§ Material provided:
(* ===== verification/WireReader.v ===== *)
(** The primitive encodings of the unit format (backend/unit/unit.go): variable
    length integers, strings, nullable and signed values, spans and field lists,
    with the readers that invert them.

    A reader takes the data and a position.  Its result is a value and the next
    position, the failure the Go code reports ([ok == false] or a non-nil error),
    or the run-time panic of an index expression. *)

From S2P Require Import Prelude.
From S2P Require Import GoInt.

(** * Results *)

Inductive res (A : Type) :=
  | Ok (a : A)
  | Err
  | Panic.
Arguments Ok {A} _.
Arguments Err {A}.
Arguments Panic {A}.

#[export] Instance res_ret : MRet res := λ A, Ok.
#[export] Instance res_bind : MBind res := λ A B f r,
  match r with Ok a => f a | Err => Err | Panic => Panic end.

(** An index expression: out of range is a panic. *)
Definition index {A} (o : option A) : res A :=
  match o with Some a => Ok a | None => Panic end.

(** [if !cond { return err }] *)
Definition check (b : bool) : res unit := if b then Ok tt else Err.

Definition Reader (A : Type) := list Z → Z → res (A * Z).

#[export] Instance Reader_ret : MRet Reader := λ A a data pos, Ok (a, pos).
#[export] Instance Reader_bind : MBind Reader := λ A B f rd data pos,
  match rd data pos with
  | Ok (a, next) => f a data next
  | Err => Err
  | Panic => Panic
  end.

(** [if cond { return err }] inside a reader. *)
Definition reject (b : bool) : Reader unit := λ data pos, if b then Err else Ok (tt, pos).

(** The loop [for i := 0; i < count; i++ { ...; out = append(out, item) }]. *)
Fixpoint readLoop {A} (n : nat) (rd : Reader A) (out : list A) : Reader (list A) :=
  match n with
  | O => mret out
  | S n => item ← rd; readLoop n rd (out ++ [item])
  end.

(** * Writing *)

(** [for v >= 0x80 { out = append(out, byte(v)|0x80); v = v >> 7 }] and the final
    byte; one iteration per seven bits, so the bit length of [v] is fuel enough. *)
Fixpoint appendVarint_loop (fuel : nat) (out : list Z) (v : Z) : list Z :=
  match fuel with
  | O => out
  | S fuel =>
      if 128 <=? v then appendVarint_loop fuel (out ++ [Z.lor (u8 v) 128]) (Z.shiftr v 7)
      else out ++ [u8 v]
  end.

Definition appendVarint (out : list Z) (v : Z) : list Z :=
  appendVarint_loop (S (Z.to_nat (Z.log2 v))) out v.

Definition appendString (out text : list Z) : list Z :=
  appendVarint out (lenZ text) ++ text.

Definition appendNullable (out : list Z) (v : Z) : list Z := appendVarint out (v + 1).

Definition appendSigned (out : list Z) (v : Z) : list Z :=
  if v <? 0 then appendVarint out (- v * 2 - 1) else appendVarint out (v * 2).

Definition appendBool (out : list Z) (b : bool) : list Z :=
  if b then appendVarint out 1 else appendVarint out 0.

Definition appendFixed32 (out : list Z) (value : Z) : list Z :=
  out ++ [u8 value; u8 (Z.shiftr value 8); u8 (Z.shiftr value 16); u8 (Z.shiftr value 24)].

Record ExprSpan := MkExprSpan { es_StartTok : Z; es_EndTok : Z }.

Definition appendSpan (out : list Z) (span : ExprSpan) : list Z :=
  let out := appendVarint out (es_StartTok span) in
  appendVarint out (es_EndTok span - es_StartTok span).

Definition appendSpanList (out : list Z) (spans : list ExprSpan) : list Z :=
  foldl appendSpan (appendVarint out (lenZ spans)) spans.

Definition appendNullableSpan (out : list Z) (start end_ : Z) : list Z :=
  if (start <? 0) && (end_ <? 0) then appendVarint out 0
  else appendVarint (appendVarint out (start + 1)) (end_ - start).

Record Field := MkField {
  fd_NameTok : Z; fd_TypeStart : Z; fd_TypeEnd : Z; fd_Variadic : bool
}.

Definition appendField (out : list Z) (field : Field) : list Z :=
  let out := appendNullable out (fd_NameTok field) in
  let out := appendVarint out (fd_TypeStart field) in
  let out := appendVarint out (fd_TypeEnd field - fd_TypeStart field) in
  appendBool out (fd_Variadic field).

Definition appendFieldList (out : list Z) (fields : list Field) : list Z :=
  foldl appendField (appendVarint out (lenZ fields)) fields.

(** * Reading *)

(** The loop condition [pos < len(data) && shift <= 28] admits five iterations. *)
Fixpoint readVarint_loop (fuel : nat) (value shift : Z) : Reader Z := λ data pos,
  match fuel with
  | O => Err
  | S fuel =>
      if (pos <? lenZ data) && (shift <=? 28) then
        match data !!z pos with
        | None => Panic
        | Some b =>
            let pos := pos + 1 in
            if (28 <=? shift) && (16 <=? b) then Err
            else
              let value := Z.lor value (Z.shiftl (Z.land b 127) shift) in
              if b <? 128 then
                if (0 <? shift) && (b =? 0) then Err else Ok (value, pos)
              else readVarint_loop fuel value (shift + 7) data pos
        end
      else Err
  end.

Definition readVarint : Reader Z := readVarint_loop 6 0 0.

Definition readNullable : Reader Z := value ← readVarint; mret (value - 1).

(** A length-prefixed byte string. *)
Definition readString : Reader (list Z) := λ data pos,
  match readVarint data pos with
  | Ok (size, next) =>
      let end_ := next + size in
      if (end_ <? next) || (lenZ data <? end_) then Err
      else text ← index (sliceZ data next end_); Ok (text, end_)
  | Err => Err
  | Panic => Panic
  end.

Definition readSigned : Reader Z :=
  value ← readVarint;
  mret (if Z.land value 1 =? 1 then - (value `quot` 2) - 1 else value `quot` 2).

(** A flag: [value, n, ok := readVarint(...); if !ok || value > 1 { error }]. *)
Definition readBool : Reader bool :=
  value ← readVarint; _ ← reject (1 <? value); mret (value =? 1).

Definition readFixed32 : Reader Z := λ data pos,
  a ← index (data !!z pos); b ← index (data !!z (pos + 1));
  c ← index (data !!z (pos + 2)); d ← index (data !!z (pos + 3));
  Ok (le32 a b c d, pos + 4).

Definition readSpan : Reader ExprSpan :=
  startTok ← readVarint;
  tokCount ← readVarint;
  mret (MkExprSpan startTok (startTok + tokCount)).

Definition readSpanList : Reader (list ExprSpan) :=
  count ← readVarint; readLoop (Z.to_nat count) readSpan [].

Definition readField : Reader Field :=
  nameTok ← readNullable;
  typeStart ← readVarint;
  typeCount ← readVarint;
  variadic ← readBool;
  mret (MkField nameTok typeStart (typeStart + typeCount) variadic).

Definition readFieldList : Reader (list Field) :=
  count ← readVarint; readLoop (Z.to_nat count) readField [].

Definition readNullableSpan : Reader (Z * Z) :=
  encodedStart ← readVarint;
  if encodedStart =? 0 then mret (-1, -1)
  else
    count ← readVarint;
    let start := encodedStart - 1 in
    mret (start, start + count).

(** A whole table: a count, that many records, and no trailing data. *)
Definition readTable {A} (rd : Reader A) (data : list Z) : res (list A) :=
  '(count, next) ← readVarint data 0;
  '(items, pos) ← readLoop (Z.to_nat count) rd [] data next;
  if negb (pos =? lenZ data) then Err else Ok items.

§ Directions:
In the entries above, find the line with "if (28 <=? shift)" and the line with "variadic ← readBool;", then set down exactly those two and every line between them, nothing else.

§ Problem solution:
            if (28 <=? shift) && (16 <=? b) then Err
            else
              let value := Z.lor value (Z.shiftl (Z.land b 127) shift) in
              if b <? 128 then
                if (0 <? shift) && (b =? 0) then Err else Ok (value, pos)
              else readVarint_loop fuel value (shift + 7) data pos
        end
      else Err
  end.

Definition readVarint : Reader Z := readVarint_loop 6 0 0.

Definition readNullable : Reader Z := value ← readVarint; mret (value - 1).

(** A length-prefixed byte string. *)
Definition readString : Reader (list Z) := λ data pos,
  match readVarint data pos with
  | Ok (size, next) =>
      let end_ := next + size in
      if (end_ <? next) || (lenZ data <? end_) then Err
      else text ← index (sliceZ data next end_); Ok (text, end_)
  | Err => Err
  | Panic => Panic
  end.

Definition readSigned : Reader Z :=
  value ← readVarint;
  mret (if Z.land value 1 =? 1 then - (value `quot` 2) - 1 else value `quot` 2).

(** A flag: [value, n, ok := readVarint(...); if !ok || value > 1 { error }]. *)
Definition readBool : Reader bool :=
  value ← readVarint; _ ← reject (1 <? value); mret (value =? 1).

Definition readFixed32 : Reader Z := λ data pos,
  a ← index (data !!z pos); b ← index (data !!z (pos + 1));
  c ← index (data !!z (pos + 2)); d ← index (data !!z (pos + 3));
  Ok (le32 a b c d, pos + 4).

Definition readSpan : Reader ExprSpan :=
  startTok ← readVarint;
  tokCount ← readVarint;
  mret (MkExprSpan startTok (startTok + tokCount)).

Definition readSpanList : Reader (list ExprSpan) :=
  count ← readVarint; readLoop (Z.to_nat count) readSpan [].

Definition readField : Reader Field :=
  nameTok ← readNullable;
  typeStart ← readVarint;
  typeCount ← readVarint;
  variadic ← readBool;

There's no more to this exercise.